Southern Europe is in even worse shape. Britain has financial services as an engine for growth. Countries such as Greece, Italy and Portugal don’t. The only way these countries could compete earlier was because they had their own currencies and costs were lower in these countries as compared to Northern Europe. With the advent of a single currency, the euro, the disaster waiting to happen has happened. In one stroke, the competitiveness of these economies was destroyed. They were no longer less expensive economies, the cost of living increased dramatically (with the advent of the euro) and these economies were no longer able to export their way out of recession. The only hope for these countries is if the euro is disbanded, and these countries revert to their original currencies and once again become less expensive economies that can then export their way out of a recession. This will mean incredible short-term pain as these countries default on their debts, but there is no other option. Expecting German taxpayers to pay Greece’s bills indefinitely is not feasible, and there are signs that Germany itself is slipping back into recession.

The United States and Germany will hold out for another decade or so. Both these countries still have reasonably strong manufacturing industries that provide employment. However, as the years go by, more and more large manufacturing companies will move – to China and other places in South Asia that can provide a labour pool with the same skills for a fraction of the costs of production in the US or Germany. And the same key question applies here as well – what will replace these industries once they leave??

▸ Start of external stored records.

(* ===== verification/FloatRepr.v ===== *)
(** * [repr(x)] of a float, as CPython prints it

    [str(x)] and [repr(x)] of a Python float, which f-strings and
    [json.dumps] use, print the shortest decimal that reads back as the
    same binary64 (David Gay's [dtoa] in mode 0, CPython's
    [float_repr_style = 'short']), in fixed notation when its decimal
    point position [decpt] lies in -3..16, in exponent notation
    otherwise, with [".0"] added to an integral fixed-notation value
    ([format_float_short] of Python/pystrtod.c, format code ['r']).

    The shortest decimal is found by exact integer arithmetic: the finite
    float [x = m * 2 ^ e] is read back from every real of its rounding
    interval (half an ulp on each side, a quarter below a power of two,
    the end points included when [m] is even, as round-half-even
    decides); for [p = 1, 2, ...] significant digits the two decimals
    [k * 10 ^ q] and [(k + 1) * 10 ^ q] around [x] are tried, and the
    first [p] with one of them in the interval gives the digits, the
    nearer of the two when both are (the even one on a tie).  17 digits
    always suffice for binary64; the search stops there.  The decimal
    exponent is found from its estimate [(log2 m + e) * log10 2] in at
    most 8 steps; the samples compare the whole conversion with CPython's
    output. *)

From stdpp Require Import pretty.
From S2P Require Import Prelude.
From Stdlib Require Import PrimFloat SpecFloat FloatOps Ascii.

Open Scope Z_scope.

(** [k * 10 ^ q] compared with [a * 2 ^ f], exactly. *)
Definition cmp_dec_bin (k q a f : Z) : comparison :=
  Z.compare (k * 10 ^ Z.max 0 q * 2 ^ Z.max 0 (- f)) (a * 2 ^ Z.max 0 f * 10 ^ Z.max 0 (- q)).

(** [k * 10 ^ q] reads back as [m * 2 ^ e] (a positive finite binary64):
    it lies between [(4m - l) * 2 ^ (e - 2)] and [(4m + 2) * 2 ^ (e - 2)],
    where [l] is 1 just above a power of two (the gap below is half the
    gap above) and 2 otherwise. *)
Definition reads_back (m e k q : Z) : bool :=
  let l := if (m =? 2 ^ 52) && (-1074 <? e) then 1 else 2 in
  let c_lo := cmp_dec_bin k q (4 * m - l) (e - 2) in
  let c_hi := cmp_dec_bin k q (4 * m + 2) (e - 2) in
  if Z.even m
  then negb (bool_decide (c_lo = Lt)) && negb (bool_decide (c_hi = Gt))
  else bool_decide (c_lo = Gt) && bool_decide (c_hi = Lt).

(** [floor (m * 2 ^ e / 10 ^ q)] *)
Definition floor_scaled (m e q : Z) : Z :=
  (m * 2 ^ Z.max 0 e * 10 ^ Z.max 0 (- q)) / (2 ^ Z.max 0 (- e) * 10 ^ Z.max 0 q).

(** The decimal exponent [E] of [x = m * 2 ^ e]: [10 ^ E <= x < 10 ^ (E + 1)],
    found from an estimate by steps of one. *)
Fixpoint fix_exp (fuel : nat) (m e E : Z) : Z :=
  match fuel with
  | O => E
  | S n =>
      match cmp_dec_bin 1 E m e with
      | Gt => fix_exp n m e (E - 1)
      | _ => match cmp_dec_bin 1 (E + 1) m e with
             | Gt => E
             | _ => fix_exp n m e (E + 1)
             end
      end
  end.

Definition dec_exp (m e : Z) : Z := fix_exp 8 m e ((Z.log2 m + e) * 30103 / 100000).

(** Of [k * 10 ^ q] and [(k + 1) * 10 ^ q], the one that reads back as
    [x], the nearer if both do, the even one on a tie. *)
Definition pick (m e k q : Z) : option Z :=
  let v_lo := reads_back m e k q in
  let v_hi := reads_back m e (k + 1) q in
  if v_lo && v_hi then
    match cmp_dec_bin (2 * k + 1) q m (e + 1) with
    | Lt => Some (k + 1)
    | Gt => Some k
    | Eq => Some (if Z.even k then k else k + 1)
    end
  else if v_lo then Some k else if v_hi then Some (k + 1) else None.

(** [x] correctly rounded to [k * 10 ^ q], half to even. *)
Definition nearest (m e k q : Z) : Z :=
  match cmp_dec_bin (2 * k + 1) q m (e + 1) with
  | Lt => k + 1
  | Gt => k
  | Eq => if Z.even k then k else k + 1
  end.

(** The digits with [p], [p + 1], ... significant digits, up to 17. *)
Fixpoint search (fuel : nat) (p m e E : Z) : Z * Z :=
  let q := E - p + 1 in
  let k := floor_scaled m e q in
  match pick m e k q with
  | Some k' => (k', q)
  | None => match fuel with O => (nearest m e k q, q) | S n => search n (p + 1) m e E end
  end.

(** Drop the trailing zeros of [k * 10 ^ q]. *)
Fixpoint strip_zeros (fuel : nat) (k q : Z) : Z * Z :=
  match fuel with
  | O => (k, q)
  | S n => if (k mod 10 =? 0) && negb (k =? 0) then strip_zeros n (k / 10) (q + 1) else (k, q)
  end.

(** The shortest digits [k] and exponent [q] of [m * 2 ^ e]. *)
Definition shortest (m e : Z) : Z * Z :=
  let '(k, q) := search 16 1 m e (dec_exp m e) in strip_zeros 20 k q.

Fixpoint zeros (n : nat) : string :=
  match n with O => "" | S n => String "0" (zeros n) end.

(** [%+.02d] of an exponent *)
Definition exp_text (x : Z) : string :=
  (if x <? 0 then "-" else "+") +:+ (if Z.abs x <? 10 then "0" else "") +:+ pretty (Z.abs x).

(** [format_float_short] for format code ['r'] with [Py_DTSF_ADD_DOT_0]:
    the digits [ds] of [0.ds * 10 ^ decpt]. *)
Definition format_r (neg : bool) (ds : string) (decpt : Z) : string :=
  let n := Z.of_nat (String.length ds) in
  let body :=
    if (decpt <=? -4) || (16 <? decpt) then
      match ds with
      | String d r => String d (if String.eqb r "" then "" else "." +:+ r)
      | EmptyString => ""
      end +:+ "e" +:+ exp_text (decpt - 1)
    else if decpt <=? 0 then "0." +:+ zeros (Z.to_nat (- decpt)) +:+ ds
    else if decpt <? n then
      String.substring 0 (Z.to_nat decpt) ds +:+ "." +:+ String.substring (Z.to_nat decpt) (Z.to_nat (n - decpt)) ds
    else ds +:+ zeros (Z.to_nat (decpt - n)) +:+ ".0" in
  (if neg then "-" else "") +:+ body.

(** [repr(x)] *)
Definition float_repr (f : float) : string :=
  match Prim2SF f with
  | S754_zero s => if s then "-0.0" else "0.0"
  | S754_infinity s => if s then "-inf" else "inf"
  | S754_nan => "nan"
  | S754_finite s m e =>
      let '(k, q) := shortest (Z.pos m) e in
      let ds := pretty k in
      format_r s ds (Z.of_nat (String.length ds) + q)
  end.

(** ** CPython's output on sample values *)

Example float_repr_samples :
  map float_repr [0.1; 1/3; 2/3; 1e16; 1e15; 0.0001; 0.00001; 123.456; 1e23; 5e-324;
                  1.7976931348623157e308; 9007199254740993; 2.5; -1.5; 100; 0.3]%float =
  ["0.1"; "0.3333333333333333"; "0.6666666666666666"; "1e+16"; "1000000000000000.0";
   "0.0001"; "1e-05"; "123.456"; "1e+23"; "5e-324"; "1.7976931348623157e+308";
   "9007199254740992.0"; "2.5"; "-1.5"; "100.0"; "0.3"].
Proof. vm_compute. reflexivity. Qed.

Example float_repr_samples_2 :
  map float_repr [1152921504606846976; 1e22; 0.1 + 0.2; 1; 1e-7; 123456789; 9999999999999998;
                  4.35; 0.5; 2.2250738585072014e-308; 1e100; 1/0; -1/0; -0]%float =
  ["1.152921504606847e+18"; "1e+22"; "0.30000000000000004"; "1.0"; "1e-07"; "123456789.0";
   "9999999999999998.0"; "4.35"; "0.5"; "2.2250738585072014e-308"; "1e+100"; "inf"; "-inf"; "-0.0"].
Proof. vm_compute. reflexivity. Qed.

It is nothing short of a huge global transference of wealth from one part of the world to the other. It will lead to chaos and the rise of populist, nationalist parties in Europe that will blame foreigners and immigration for all their ills.

India would have been very well-placed to take advantage of this transference of wealth, but will not be able to do so due to frailties and divisions within its political system. A handful of politicians and bureaucrats will prevent India from becoming an economic superpower. When it comes to those who govern India, I agree completely with what Winston Churchill said at the time of Indian independence: “Power will go to the hands of rascals, rogues, freebooters; all Indian leaders will be of low caliber & men of straw. They will fight amongst themselves for power and India will be lost in political squabbles”. This prophecy has come to pass, and unless something changes dramatically, India will continue to be mired in indecision and administrative paralysis that will prevent real change.

So who will benefit the most from this transference of wealth? Beneficiaries will be countries that have an educated labour pool with a strong work ethic and governments that want their citizens to benefit from this transference of wealth. The primary beneficiary will be China. China is already the US’s largest trading partner and owns trillions of dollars of US debt. They are buying up European debt, and the Chinese are the largest investors in places as far-flung as Australia and Africa. The dragon is not rising. It has already risen. The king is dead, all hail the new king!